Required work: What lines in the records include the string "match"? Return each one.

++++ Exercise data

(** The vector with its [size_] set to [n]. *)
Definition with_size (n : N) (s : vstate) : vstate :=
  mkState (mkVector (buf_ (this s)) (const_objs_ (this s)) n
                    (capacity_ (this s))) (mem s).

(** The size a mutator that returns leaves. *)
Definition size_after (o : op) (n : N) : N :=
  match o with
  | PushBack _ => n + 1
  | PopBack => n - 1
  | Resize n' | ResizeFill n' _ => n'
  | Reserve _ | Shrink => n
  end.

(** [operator=(const Vector<T> &other)] with [other] the object itself:
    after [clear()], [other.buf_] is the member of the cleared object. *)
Definition assign_self : M vstate unit :=
  clear ;;; s <- get ;; copy_from (this s).

(** [Vector(Vector &&) noexcept = default]: the members are moved one by
    one.  The new object has the members [other] had; the moved-from
    [unique_ptr] of [other] is null, and its pointer and two sizes, being
    scalars, are as they were.  The result is the new object and [other]
    as it is left. *)
Definition Vector_move (other : Vector) : Vector * Vector :=
  (other,
   mkVector None (const_objs_ other) (size_ other) (capacity_ other)).

End WithT.
End Vector.

(** ** Sample vectors *)

(** The owned vector of bytes after [push_back] of 1, 2 and 3 on a new
    vector in an empty store. *)
Definition sample3 : Vector.vstate :=
  snd ((Vector.push_back x01 ;;; Vector.push_back x02 ;;;
      Vector.push_back x03)
       (Vector.mkState Vector.Vector_default [])).

(** An owned vector of eight bytes. *)
Definition sample8 : Vector.vstate :=
  snd (Vector.resize_fill 8 x2a (Vector.mkState Vector.Vector_default [])).

(** A store whose block 0 is a mapped region: one byte, then a
    serialised vector of the bytes 1, 2, 3, then one more byte; and the
    vector a mapper constructs on it from offset 1. *)
Definition mapped3 : Vector.vstate :=
  Vector.mkState
  (Vector.mkVector None (Some (mkAddr 0 9)) 3 0)
  [Some ([xff] ++ le_encode 8 3 ++ [x01; x02; x03] ++ replicate 5 x00
         ++ [xee])].

(** ** [Trie], [TrieIO] and [TrieSerializer] *)

(** [grimoire::LoudsTrie], [Keyset] and [Agent] are not among the
    sources, nor is the opening of a [Reader] or [Mapper] on a file, a
    descriptor, a stream or a region of memory.  They are the members of
    an interface here: any type of tries, with any construction,
    deserialisation and mapping, each free to succeed or to end in any
    other way. *)
Class Grimoire : Type := {
  LoudsTrie : Type;
  Keyset : Type;
  Agent : Type;
  FILE : Type;
  istream : Type;
  (** A reader and a mapper, once opened. *)
  ReaderT : Type;
  MapperT : Type;
  (** [new grimoire::LoudsTrie]. *)
  LoudsTrie_new : res LoudsTrie;
  (** [new grimoire::LoudsTrie(keyset, config_flags)]. *)
  LoudsTrie_build : Keyset -> Z -> res LoudsTrie;
  (** [reader.open(...)] and [mapper.open(...)]; a pointer argument is
      [None] when it is null. *)
  Reader_open_file : option FILE -> res ReaderT;
  Reader_open_stream : istream -> res ReaderT;
  Reader_open_filename : option (list byte) -> res ReaderT;
  Reader_open_fd : Z -> res ReaderT;
  Mapper_open_filename : option (list byte) -> Z -> res MapperT;
  Mapper_open_memory : pointer -> N -> res MapperT;
  (** [temp->read(reader)] and [temp->map(mapper)]. *)
  LoudsTrie_read : ReaderT -> M LoudsTrie unit;
  LoudsTrie_map : MapperT -> M LoudsTrie unit;
  (** Two observations of a trie: [num_keys()] and [lookup(agent)]. *)
  LoudsTrie_num_keys : LoudsTrie -> N;
  LoudsTrie_lookup : LoudsTrie -> Agent -> res (bool * Agent)
}.

Module Trie.
Section WithLoudsTrie.
Context {G : Grimoire}.

(** [trie_] is the [std::unique_ptr<grimoire::LoudsTrie>]. *)
Record Trie : Type := mkTrie { trie_ : option LoudsTrie }.

(** A computation that does not touch the state [S]. *)
Definition pure_res {S A} (r : res A) : M S A := fun s => (r, s).

(** [Trie::Trie()]. *)
Definition Trie_new : res Trie :=
  match LoudsTrie_new with
  | Ok l => Ok (mkTrie (Some l))
  | Throw e => Throw e
  | AssertFail => AssertFail
  | Undefined => Undefined
  end.

(** A member function of [temp], run while [S] is left alone; [temp]
    as it is afterwards is the result. *)
Definition on_temp {S} (temp : LoudsTrie) (m : M LoudsTrie unit)
  : M S LoudsTrie :=
  fun s =>
  match m temp with
  | (Ok _, temp') => (Ok temp', s)
  | (Throw e, _) => (Throw e, s)
  | (AssertFail, _) => (AssertFail, s)
  | (Undefined, _) => (Undefined, s)
  end.

(** [trie_.swap(temp)], after which [temp] goes out of scope. *)
Definition swap_in (temp : LoudsTrie) : M Trie unit :=
  put (mkTrie (Some temp)).

Definition build (keyset : Keyset) (config_flags : Z) : M Trie unit :=
  temp <- pure_res (LoudsTrie_build keyset config_flags) ;;
  swap_in temp.

(** [trie_->num_keys()] and [trie_->lookup(agent)]; a null [trie_] is
    dereferenced. *)
Definition num_keys (t : Trie) : res N :=
  match trie_ t with
  | Some l => Ok (LoudsTrie_num_keys l)
  | None => Undefined
  end.

Definition lookup (t : Trie) (agent : Agent) : res (bool * Agent) :=
  match trie_ t with
  | Some l => LoudsTrie_lookup l agent
  | None => Undefined
  end.

(** [Trie::clear()]: [Trie().swap( *this)]. *)
Definition clear : M Trie unit :=
  fresh <- pure_res Trie_new ;; put fresh.

(** The functions taking a [Trie *trie] run on [option Trie]: [None] is
    the null pointer. *)
Definition is_null {A} (p : option A) : bool :=
  match p with None => true | Some _ => false end.

(** [trie->trie_.swap(temp)] through a pointer known not to be null. *)
Definition swap_in_ptr (temp : LoudsTrie) : M (option Trie) unit :=
  fun p =>
  match p with
  | Some _ => (Ok tt, Some (mkTrie (Some temp)))
  | None => (Undefined, None)
  end.

(** [TrieIO::fread(std::FILE *file, Trie *trie)]. *)
Definition TrieIO_fread (file : option FILE) : M (option Trie) unit :=
  p <- get ;;
  MARISA_THROW_IF (is_null p) invalid_argument ;;;
  temp <- pure_res LoudsTrie_new ;;
  reader <- pure_res (Reader_open_file file) ;;
  temp <- on_temp temp (LoudsTrie_read reader) ;;
  swap_in_ptr temp.

(** [TrieIO::read(std::istream &stream, Trie *trie)]. *)
Definition TrieIO_read (stream : istream) : M (option Trie) unit :=
  p <- get ;;
  MARISA_THROW_IF (is_null p) invalid_argument ;;;
  temp <- pure_res LoudsTrie_new ;;
  reader <- pure_res (Reader_open_stream stream) ;;
  temp <- on_temp temp (LoudsTrie_read reader) ;;
  swap_in_ptr temp.

(** [fread(std::FILE *file, Trie *trie)]. *)
Definition fread (file : option FILE) : M (option Trie) unit :=
  p <- get ;;
  MARISA_THROW_IF (is_null file) invalid_argument ;;;
  MARISA_THROW_IF (is_null p) invalid_argument ;;;
  TrieIO_fread file.

(** [read(std::istream &stream, Trie *trie)]. *)
Definition read (stream : istream) : M (option Trie) unit :=
  p <- get ;;
  MARISA_THROW_IF (is_null p) invalid_argument ;;;
  TrieIO_read stream.

(** [operator>>(std::istream &stream, Trie &trie)]. *)
Definition extract (stream : istream) : M Trie unit :=
  fun t =>
  match read stream (Some t) with
  | (r, Some t') => (r, t')
  | (r, None) => (r, t)
  end.

(** [TrieSerializer::mmap(const char *filename, int flags)]. *)
Definition mmap (filename : option (list byte)) (flags : Z) : M Trie unit :=
  MARISA_THROW_IF (is_null filename) invalid_argument ;;;
  temp <- pure_res LoudsTrie_new ;;
  mapper <- pure_res (Mapper_open_filename filename flags) ;;
  temp <- on_temp temp (LoudsTrie_map mapper) ;;
  swap_in temp.

(** The argument check that opens [TrieSerializer::map]. *)
Definition map_check (ptr : pointer) (size : N) : M Trie unit :=
  MARISA_THROW_IF (is_null ptr && negb (size =? 0)) invalid_argument.

(** What follows the argument check in [TrieSerializer::map]. *)
Definition map_body (ptr : pointer) (size : N) : M Trie unit :=
  temp <- pure_res LoudsTrie_new ;;
  mapper <- pure_res (Mapper_open_memory ptr size) ;;
  temp <- on_temp temp (LoudsTrie_map mapper) ;;
  swap_in temp.

(** [TrieSerializer::map(const void *ptr, std::size_t size)]. *)
Definition map (ptr : pointer) (size : N) : M Trie unit :=
  map_check ptr size ;;; map_body ptr size.

(** [TrieSerializer::load(const char *filename)]. *)
Definition load (filename : option (list byte)) : M Trie unit :=
  MARISA_THROW_IF (is_null filename) invalid_argument ;;;
  temp <- pure_res LoudsTrie_new ;;
  reader <- pure_res (Reader_open_filename filename) ;;
  temp <- on_temp temp (LoudsTrie_read reader) ;;
  swap_in temp.

(** [TrieSerializer::read(int fd)]. *)
Definition read_fd (fd : Z) : M Trie unit :=
  MARISA_THROW_IF (Z.eqb fd (-1)) invalid_argument ;;;
  temp <- pure_res LoudsTrie_new ;;
  reader <- pure_res (Reader_open_fd fd) ;;
  temp <- on_temp temp (LoudsTrie_read reader) ;;
  swap_in temp.

(** The calls that replace the contents of a trie [T]: [T.build], the
    free functions [fread] and [read] applied to [&T], [stream >> T],
    and the [TrieSerializer] members [mmap], [map], [load] and [read] of
    a serializer bound to [T]. *)
Inductive call : Type :=
  | Build (keyset : Keyset) (config_flags : Z)
  | Fread (file : option FILE)
  | Read (stream : istream)
  | Extract (stream : istream)
  | Mmap (filename : option (list byte)) (flags : Z)
  | Map (ptr : pointer) (size : N)
  | Load (filename : option (list byte))
  | ReadFd (fd : Z).

(** A function taking [Trie *trie], called with [&T]. *)
Definition at_address (m : M (option Trie) unit) : M Trie unit :=
  fun t =>
  match m (Some t) with
  | (r, Some t') => (r, t')
  | (r, None) => (r, t)
  end.

Definition run (c : call) : M Trie unit :=
  match c with
  | Build keyset config_flags => build keyset config_flags
  | Fread file => at_address (fread file)
  | Read stream => at_address (read stream)
  | Extract stream => extract stream
  | Mmap filename flags => mmap filename flags
  | Map ptr size => map ptr size
  | Load filename => load filename
  | ReadFd fd => read_fd fd
  end.

End WithLoudsTrie.
End Trie.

++++++++

Solution for this exercise:
  match o with
  match LoudsTrie_new with
  match m temp with
  match trie_ t with
  match trie_ t with
  match p with None => true | Some _ => false end.
  match p with
  match read stream (Some t) with
  match m (Some t) with
  match c with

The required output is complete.